[Dataset entries]

######

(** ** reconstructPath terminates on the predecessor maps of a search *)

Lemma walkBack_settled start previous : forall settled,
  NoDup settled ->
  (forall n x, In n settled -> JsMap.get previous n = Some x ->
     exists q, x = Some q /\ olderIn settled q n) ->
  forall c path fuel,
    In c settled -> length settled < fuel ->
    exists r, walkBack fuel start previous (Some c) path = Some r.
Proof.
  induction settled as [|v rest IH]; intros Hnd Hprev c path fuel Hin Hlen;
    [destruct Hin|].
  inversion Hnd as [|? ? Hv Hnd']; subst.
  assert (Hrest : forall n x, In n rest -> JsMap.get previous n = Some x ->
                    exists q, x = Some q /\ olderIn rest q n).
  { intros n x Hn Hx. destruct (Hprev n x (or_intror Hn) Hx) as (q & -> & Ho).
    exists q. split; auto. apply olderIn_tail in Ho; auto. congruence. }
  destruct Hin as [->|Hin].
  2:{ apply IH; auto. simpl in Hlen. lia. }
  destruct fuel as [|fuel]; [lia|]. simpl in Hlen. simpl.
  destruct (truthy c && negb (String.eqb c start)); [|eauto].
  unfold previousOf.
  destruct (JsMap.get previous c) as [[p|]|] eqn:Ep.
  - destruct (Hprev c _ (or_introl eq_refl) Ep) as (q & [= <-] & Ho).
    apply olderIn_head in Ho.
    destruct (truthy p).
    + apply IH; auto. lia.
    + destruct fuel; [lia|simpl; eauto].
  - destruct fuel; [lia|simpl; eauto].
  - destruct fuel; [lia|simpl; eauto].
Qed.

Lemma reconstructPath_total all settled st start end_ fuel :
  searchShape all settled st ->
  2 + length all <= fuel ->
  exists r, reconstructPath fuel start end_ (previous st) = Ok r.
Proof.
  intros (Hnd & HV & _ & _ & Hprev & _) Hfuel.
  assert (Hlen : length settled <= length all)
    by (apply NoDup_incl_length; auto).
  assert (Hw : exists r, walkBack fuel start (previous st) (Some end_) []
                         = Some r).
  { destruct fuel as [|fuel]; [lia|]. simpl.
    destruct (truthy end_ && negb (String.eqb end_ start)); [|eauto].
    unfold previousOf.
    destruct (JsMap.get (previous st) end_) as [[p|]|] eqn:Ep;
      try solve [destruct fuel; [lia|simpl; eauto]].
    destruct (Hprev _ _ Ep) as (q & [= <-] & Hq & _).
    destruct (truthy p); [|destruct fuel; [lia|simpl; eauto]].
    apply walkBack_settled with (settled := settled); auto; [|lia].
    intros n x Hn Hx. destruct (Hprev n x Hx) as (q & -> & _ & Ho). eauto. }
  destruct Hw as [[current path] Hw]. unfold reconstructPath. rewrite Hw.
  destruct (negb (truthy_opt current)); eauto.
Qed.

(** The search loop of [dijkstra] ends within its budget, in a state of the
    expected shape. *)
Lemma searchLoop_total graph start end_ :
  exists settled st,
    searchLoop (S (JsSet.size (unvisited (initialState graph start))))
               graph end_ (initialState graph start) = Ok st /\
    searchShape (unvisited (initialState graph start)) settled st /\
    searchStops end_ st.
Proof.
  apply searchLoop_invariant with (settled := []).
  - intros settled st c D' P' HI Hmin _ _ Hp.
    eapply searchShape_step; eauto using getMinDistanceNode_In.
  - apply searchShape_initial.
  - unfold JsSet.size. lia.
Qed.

######

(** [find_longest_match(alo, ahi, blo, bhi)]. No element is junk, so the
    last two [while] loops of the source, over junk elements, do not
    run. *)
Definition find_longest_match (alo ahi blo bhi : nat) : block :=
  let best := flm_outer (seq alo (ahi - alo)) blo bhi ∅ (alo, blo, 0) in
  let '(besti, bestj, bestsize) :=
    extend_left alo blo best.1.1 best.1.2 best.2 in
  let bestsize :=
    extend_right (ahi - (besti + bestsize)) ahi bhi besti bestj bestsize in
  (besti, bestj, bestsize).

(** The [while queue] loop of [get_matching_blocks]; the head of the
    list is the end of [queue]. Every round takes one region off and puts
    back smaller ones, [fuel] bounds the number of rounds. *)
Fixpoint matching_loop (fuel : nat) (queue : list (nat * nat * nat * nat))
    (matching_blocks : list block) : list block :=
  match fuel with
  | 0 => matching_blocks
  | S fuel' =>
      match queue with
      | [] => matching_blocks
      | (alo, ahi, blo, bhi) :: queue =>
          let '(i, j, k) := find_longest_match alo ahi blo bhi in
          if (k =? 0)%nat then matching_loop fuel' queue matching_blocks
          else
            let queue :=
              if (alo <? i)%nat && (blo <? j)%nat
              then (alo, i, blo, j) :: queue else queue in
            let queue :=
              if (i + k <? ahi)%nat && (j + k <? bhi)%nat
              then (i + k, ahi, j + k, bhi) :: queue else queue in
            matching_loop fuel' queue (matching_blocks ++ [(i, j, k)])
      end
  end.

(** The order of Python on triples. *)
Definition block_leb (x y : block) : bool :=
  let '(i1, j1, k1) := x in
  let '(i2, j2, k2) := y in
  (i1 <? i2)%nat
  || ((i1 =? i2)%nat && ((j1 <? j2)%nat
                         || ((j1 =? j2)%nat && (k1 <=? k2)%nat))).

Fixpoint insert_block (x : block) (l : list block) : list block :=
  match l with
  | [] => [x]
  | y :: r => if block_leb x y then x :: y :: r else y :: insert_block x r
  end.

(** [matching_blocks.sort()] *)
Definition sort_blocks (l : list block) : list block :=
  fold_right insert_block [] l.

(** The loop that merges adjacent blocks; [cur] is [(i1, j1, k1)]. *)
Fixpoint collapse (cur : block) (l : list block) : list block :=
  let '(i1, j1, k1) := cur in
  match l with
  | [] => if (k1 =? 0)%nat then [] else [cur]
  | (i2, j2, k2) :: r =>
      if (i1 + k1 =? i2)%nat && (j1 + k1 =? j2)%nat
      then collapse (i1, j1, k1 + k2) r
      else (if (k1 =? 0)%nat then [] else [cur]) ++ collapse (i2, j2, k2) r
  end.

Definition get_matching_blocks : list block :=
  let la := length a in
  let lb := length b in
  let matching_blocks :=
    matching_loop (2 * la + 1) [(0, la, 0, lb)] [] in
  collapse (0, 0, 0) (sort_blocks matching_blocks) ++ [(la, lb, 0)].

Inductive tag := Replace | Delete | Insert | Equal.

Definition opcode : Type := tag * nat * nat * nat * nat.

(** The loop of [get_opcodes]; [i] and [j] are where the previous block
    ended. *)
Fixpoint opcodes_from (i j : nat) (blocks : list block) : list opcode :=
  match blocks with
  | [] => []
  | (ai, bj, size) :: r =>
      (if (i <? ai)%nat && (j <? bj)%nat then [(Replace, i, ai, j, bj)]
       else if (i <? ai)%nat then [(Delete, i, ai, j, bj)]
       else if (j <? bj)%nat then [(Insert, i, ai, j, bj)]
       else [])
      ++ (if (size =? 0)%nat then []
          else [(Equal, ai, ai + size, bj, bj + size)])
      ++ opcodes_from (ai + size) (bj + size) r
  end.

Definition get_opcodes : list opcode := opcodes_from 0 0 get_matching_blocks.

######

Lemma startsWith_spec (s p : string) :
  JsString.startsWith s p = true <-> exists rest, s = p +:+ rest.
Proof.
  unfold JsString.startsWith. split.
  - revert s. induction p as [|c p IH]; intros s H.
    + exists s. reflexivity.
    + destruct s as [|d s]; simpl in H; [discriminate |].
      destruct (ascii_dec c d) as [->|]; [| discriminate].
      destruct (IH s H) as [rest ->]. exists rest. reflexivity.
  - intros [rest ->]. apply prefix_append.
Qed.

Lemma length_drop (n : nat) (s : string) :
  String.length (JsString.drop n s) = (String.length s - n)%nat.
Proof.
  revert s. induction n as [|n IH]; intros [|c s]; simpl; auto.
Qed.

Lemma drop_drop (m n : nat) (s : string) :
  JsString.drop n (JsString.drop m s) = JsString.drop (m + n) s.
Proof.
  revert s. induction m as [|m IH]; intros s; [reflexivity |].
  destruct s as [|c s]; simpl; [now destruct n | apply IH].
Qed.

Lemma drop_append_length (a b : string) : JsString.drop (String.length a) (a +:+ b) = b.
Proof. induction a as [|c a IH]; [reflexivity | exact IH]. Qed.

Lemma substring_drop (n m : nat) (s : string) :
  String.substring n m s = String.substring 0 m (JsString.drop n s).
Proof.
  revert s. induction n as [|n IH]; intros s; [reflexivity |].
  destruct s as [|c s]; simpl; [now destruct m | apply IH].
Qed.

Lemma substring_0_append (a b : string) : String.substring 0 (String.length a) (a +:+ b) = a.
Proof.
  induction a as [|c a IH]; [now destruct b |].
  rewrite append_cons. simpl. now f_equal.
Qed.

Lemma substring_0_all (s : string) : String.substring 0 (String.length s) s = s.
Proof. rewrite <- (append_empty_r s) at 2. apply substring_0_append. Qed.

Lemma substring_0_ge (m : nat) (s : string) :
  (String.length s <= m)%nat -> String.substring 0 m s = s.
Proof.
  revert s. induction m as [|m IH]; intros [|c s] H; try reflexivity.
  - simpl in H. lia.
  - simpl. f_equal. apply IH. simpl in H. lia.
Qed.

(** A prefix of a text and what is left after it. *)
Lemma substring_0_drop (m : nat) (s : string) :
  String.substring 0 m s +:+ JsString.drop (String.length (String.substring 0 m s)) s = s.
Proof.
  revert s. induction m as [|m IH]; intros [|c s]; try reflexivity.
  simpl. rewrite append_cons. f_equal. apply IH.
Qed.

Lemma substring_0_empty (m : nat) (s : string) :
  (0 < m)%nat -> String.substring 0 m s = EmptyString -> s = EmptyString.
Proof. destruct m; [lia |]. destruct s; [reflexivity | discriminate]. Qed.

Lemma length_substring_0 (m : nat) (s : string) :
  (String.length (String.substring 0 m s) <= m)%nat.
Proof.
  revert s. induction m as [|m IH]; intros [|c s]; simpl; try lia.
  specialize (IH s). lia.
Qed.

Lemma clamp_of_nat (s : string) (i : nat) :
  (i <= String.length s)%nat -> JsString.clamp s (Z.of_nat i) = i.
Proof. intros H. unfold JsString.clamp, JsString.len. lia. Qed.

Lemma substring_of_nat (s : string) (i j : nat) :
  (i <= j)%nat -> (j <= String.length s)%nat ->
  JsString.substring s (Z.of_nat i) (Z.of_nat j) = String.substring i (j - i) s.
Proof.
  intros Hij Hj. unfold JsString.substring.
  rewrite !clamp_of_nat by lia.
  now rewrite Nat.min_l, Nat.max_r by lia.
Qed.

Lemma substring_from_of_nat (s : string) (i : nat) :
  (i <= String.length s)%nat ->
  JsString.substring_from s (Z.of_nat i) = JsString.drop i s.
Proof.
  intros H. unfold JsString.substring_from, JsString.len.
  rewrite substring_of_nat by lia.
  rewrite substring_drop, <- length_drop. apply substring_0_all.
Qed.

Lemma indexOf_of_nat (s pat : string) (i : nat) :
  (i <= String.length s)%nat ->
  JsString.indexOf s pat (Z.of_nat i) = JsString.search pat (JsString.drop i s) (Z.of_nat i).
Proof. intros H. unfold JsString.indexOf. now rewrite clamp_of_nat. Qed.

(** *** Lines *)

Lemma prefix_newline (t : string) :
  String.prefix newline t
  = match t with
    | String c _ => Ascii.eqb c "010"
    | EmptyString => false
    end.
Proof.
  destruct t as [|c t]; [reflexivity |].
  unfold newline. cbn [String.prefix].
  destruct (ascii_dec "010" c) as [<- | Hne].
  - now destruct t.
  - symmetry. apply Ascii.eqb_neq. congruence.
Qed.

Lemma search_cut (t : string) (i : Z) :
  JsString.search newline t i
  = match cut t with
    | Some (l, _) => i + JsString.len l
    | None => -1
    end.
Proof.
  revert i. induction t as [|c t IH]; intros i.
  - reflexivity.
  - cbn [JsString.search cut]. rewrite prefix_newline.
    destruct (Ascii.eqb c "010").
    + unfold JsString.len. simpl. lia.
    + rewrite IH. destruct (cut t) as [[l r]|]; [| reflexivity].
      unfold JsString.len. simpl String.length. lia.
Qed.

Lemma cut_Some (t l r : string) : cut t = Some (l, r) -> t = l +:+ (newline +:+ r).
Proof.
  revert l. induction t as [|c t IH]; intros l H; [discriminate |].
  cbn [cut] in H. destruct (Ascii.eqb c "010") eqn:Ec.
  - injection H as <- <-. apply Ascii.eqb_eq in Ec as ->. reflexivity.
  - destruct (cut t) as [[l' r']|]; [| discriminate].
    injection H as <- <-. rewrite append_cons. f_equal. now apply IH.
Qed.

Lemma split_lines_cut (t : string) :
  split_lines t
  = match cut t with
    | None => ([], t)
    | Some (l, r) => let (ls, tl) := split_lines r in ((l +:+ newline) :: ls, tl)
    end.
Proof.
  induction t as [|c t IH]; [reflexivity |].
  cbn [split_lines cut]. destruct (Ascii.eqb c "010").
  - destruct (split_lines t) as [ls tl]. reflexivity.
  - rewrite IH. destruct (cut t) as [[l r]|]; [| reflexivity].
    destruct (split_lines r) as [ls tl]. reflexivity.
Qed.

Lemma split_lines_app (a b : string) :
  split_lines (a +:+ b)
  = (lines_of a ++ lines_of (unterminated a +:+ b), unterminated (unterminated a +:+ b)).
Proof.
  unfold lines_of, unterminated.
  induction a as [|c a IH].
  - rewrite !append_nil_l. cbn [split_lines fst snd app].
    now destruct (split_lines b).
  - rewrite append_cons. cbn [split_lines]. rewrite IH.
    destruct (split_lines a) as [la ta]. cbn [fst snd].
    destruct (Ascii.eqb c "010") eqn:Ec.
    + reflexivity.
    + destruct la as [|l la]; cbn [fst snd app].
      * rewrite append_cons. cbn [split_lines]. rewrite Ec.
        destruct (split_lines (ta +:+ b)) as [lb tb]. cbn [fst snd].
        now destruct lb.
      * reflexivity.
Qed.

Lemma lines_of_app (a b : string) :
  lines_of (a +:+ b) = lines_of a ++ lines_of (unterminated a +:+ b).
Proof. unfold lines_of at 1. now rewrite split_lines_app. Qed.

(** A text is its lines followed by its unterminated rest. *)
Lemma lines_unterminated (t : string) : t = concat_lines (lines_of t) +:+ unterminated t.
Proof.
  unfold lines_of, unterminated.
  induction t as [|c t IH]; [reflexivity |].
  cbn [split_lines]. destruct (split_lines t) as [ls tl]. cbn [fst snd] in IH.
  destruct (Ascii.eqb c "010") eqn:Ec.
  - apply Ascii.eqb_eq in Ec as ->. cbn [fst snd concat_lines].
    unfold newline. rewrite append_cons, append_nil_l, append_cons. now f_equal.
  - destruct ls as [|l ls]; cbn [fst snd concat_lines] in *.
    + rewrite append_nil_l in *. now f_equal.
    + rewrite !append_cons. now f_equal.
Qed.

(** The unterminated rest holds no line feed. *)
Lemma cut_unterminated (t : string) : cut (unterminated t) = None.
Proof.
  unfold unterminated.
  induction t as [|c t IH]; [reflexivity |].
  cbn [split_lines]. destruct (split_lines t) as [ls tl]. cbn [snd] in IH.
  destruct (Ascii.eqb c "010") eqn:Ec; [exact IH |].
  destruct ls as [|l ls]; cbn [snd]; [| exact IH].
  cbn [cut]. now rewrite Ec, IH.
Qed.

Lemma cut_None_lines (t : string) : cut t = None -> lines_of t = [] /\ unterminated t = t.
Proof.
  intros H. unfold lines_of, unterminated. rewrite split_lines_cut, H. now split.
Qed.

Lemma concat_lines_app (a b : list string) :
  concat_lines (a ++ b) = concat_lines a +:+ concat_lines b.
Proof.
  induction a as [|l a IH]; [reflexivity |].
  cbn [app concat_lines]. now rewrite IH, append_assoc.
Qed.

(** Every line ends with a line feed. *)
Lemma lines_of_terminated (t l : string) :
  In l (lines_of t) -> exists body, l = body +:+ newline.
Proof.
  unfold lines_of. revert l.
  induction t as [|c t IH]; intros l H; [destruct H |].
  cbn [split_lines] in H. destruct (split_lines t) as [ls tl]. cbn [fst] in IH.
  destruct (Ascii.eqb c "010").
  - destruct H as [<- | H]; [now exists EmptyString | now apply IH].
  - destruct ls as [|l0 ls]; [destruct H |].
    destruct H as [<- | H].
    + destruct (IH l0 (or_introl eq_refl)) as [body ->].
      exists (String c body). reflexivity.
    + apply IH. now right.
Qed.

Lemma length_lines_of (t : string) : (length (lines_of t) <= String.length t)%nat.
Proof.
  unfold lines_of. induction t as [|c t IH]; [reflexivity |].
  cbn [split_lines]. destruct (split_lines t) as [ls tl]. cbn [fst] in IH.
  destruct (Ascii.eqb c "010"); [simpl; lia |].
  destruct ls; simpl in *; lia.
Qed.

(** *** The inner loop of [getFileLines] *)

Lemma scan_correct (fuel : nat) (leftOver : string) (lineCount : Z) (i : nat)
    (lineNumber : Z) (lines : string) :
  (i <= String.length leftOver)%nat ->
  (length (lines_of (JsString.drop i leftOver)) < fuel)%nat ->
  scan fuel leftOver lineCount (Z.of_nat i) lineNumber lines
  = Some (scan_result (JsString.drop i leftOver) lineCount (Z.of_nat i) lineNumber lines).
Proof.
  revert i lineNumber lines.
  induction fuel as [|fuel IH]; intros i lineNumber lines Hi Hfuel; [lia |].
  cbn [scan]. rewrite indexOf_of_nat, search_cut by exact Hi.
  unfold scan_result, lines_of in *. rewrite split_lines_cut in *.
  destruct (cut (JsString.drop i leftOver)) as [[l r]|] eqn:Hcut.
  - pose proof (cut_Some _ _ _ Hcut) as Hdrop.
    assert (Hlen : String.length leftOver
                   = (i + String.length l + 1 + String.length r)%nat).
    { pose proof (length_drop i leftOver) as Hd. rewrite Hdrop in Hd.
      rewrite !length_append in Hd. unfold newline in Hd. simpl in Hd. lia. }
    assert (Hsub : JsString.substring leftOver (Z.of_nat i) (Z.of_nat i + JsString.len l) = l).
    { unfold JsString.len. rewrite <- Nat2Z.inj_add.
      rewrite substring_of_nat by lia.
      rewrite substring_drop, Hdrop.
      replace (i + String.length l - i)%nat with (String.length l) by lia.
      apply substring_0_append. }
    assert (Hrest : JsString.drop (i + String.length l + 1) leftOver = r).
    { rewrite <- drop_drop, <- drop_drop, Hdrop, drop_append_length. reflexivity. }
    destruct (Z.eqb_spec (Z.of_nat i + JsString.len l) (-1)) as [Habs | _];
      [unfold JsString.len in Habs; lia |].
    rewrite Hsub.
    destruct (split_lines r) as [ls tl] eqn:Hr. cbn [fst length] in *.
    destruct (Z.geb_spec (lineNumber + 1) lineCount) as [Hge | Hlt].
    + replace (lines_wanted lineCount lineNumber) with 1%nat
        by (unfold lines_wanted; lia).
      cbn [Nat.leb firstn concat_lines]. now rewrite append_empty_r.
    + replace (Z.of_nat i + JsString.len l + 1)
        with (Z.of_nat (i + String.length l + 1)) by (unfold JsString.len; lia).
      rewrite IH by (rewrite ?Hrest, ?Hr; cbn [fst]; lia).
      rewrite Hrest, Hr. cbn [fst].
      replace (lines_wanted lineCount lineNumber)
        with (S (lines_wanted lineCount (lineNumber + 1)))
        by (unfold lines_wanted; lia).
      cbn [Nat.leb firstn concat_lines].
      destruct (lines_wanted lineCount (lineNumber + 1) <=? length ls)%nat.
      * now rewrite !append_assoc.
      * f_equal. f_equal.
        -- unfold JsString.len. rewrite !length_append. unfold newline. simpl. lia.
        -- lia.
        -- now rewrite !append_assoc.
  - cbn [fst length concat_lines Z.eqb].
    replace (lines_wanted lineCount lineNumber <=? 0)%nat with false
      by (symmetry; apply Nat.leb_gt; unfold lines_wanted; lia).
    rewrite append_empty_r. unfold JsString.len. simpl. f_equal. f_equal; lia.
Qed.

######

* Action item
Once you reach the line with "(** ** reconstructPath" in the data above, copy it and every line after it exactly, up to and including the line with "destruct (truthy p);".

* Answer area
(** ** reconstructPath terminates on the predecessor maps of a search *)

Lemma walkBack_settled start previous : forall settled,
  NoDup settled ->
  (forall n x, In n settled -> JsMap.get previous n = Some x ->
     exists q, x = Some q /\ olderIn settled q n) ->
  forall c path fuel,
    In c settled -> length settled < fuel ->
    exists r, walkBack fuel start previous (Some c) path = Some r.
Proof.
  induction settled as [|v rest IH]; intros Hnd Hprev c path fuel Hin Hlen;
    [destruct Hin|].
  inversion Hnd as [|? ? Hv Hnd']; subst.
  assert (Hrest : forall n x, In n rest -> JsMap.get previous n = Some x ->
                    exists q, x = Some q /\ olderIn rest q n).
  { intros n x Hn Hx. destruct (Hprev n x (or_intror Hn) Hx) as (q & -> & Ho).
    exists q. split; auto. apply olderIn_tail in Ho; auto. congruence. }
  destruct Hin as [->|Hin].
  2:{ apply IH; auto. simpl in Hlen. lia. }
  destruct fuel as [|fuel]; [lia|]. simpl in Hlen. simpl.
  destruct (truthy c && negb (String.eqb c start)); [|eauto].
  unfold previousOf.
  destruct (JsMap.get previous c) as [[p|]|] eqn:Ep.
  - destruct (Hprev c _ (or_introl eq_refl) Ep) as (q & [= <-] & Ho).
    apply olderIn_head in Ho.
    destruct (truthy p).
    + apply IH; auto. lia.
    + destruct fuel; [lia|simpl; eauto].
  - destruct fuel; [lia|simpl; eauto].
  - destruct fuel; [lia|simpl; eauto].
Qed.

Lemma reconstructPath_total all settled st start end_ fuel :
  searchShape all settled st ->
  2 + length all <= fuel ->
  exists r, reconstructPath fuel start end_ (previous st) = Ok r.
Proof.
  intros (Hnd & HV & _ & _ & Hprev & _) Hfuel.
  assert (Hlen : length settled <= length all)
    by (apply NoDup_incl_length; auto).
  assert (Hw : exists r, walkBack fuel start (previous st) (Some end_) []
                         = Some r).
  { destruct fuel as [|fuel]; [lia|]. simpl.
    destruct (truthy end_ && negb (String.eqb end_ start)); [|eauto].
    unfold previousOf.
    destruct (JsMap.get (previous st) end_) as [[p|]|] eqn:Ep;
      try solve [destruct fuel; [lia|simpl; eauto]].
    destruct (Hprev _ _ Ep) as (q & [= <-] & Hq & _).
    destruct (truthy p); [|destruct fuel; [lia|simpl; eauto]].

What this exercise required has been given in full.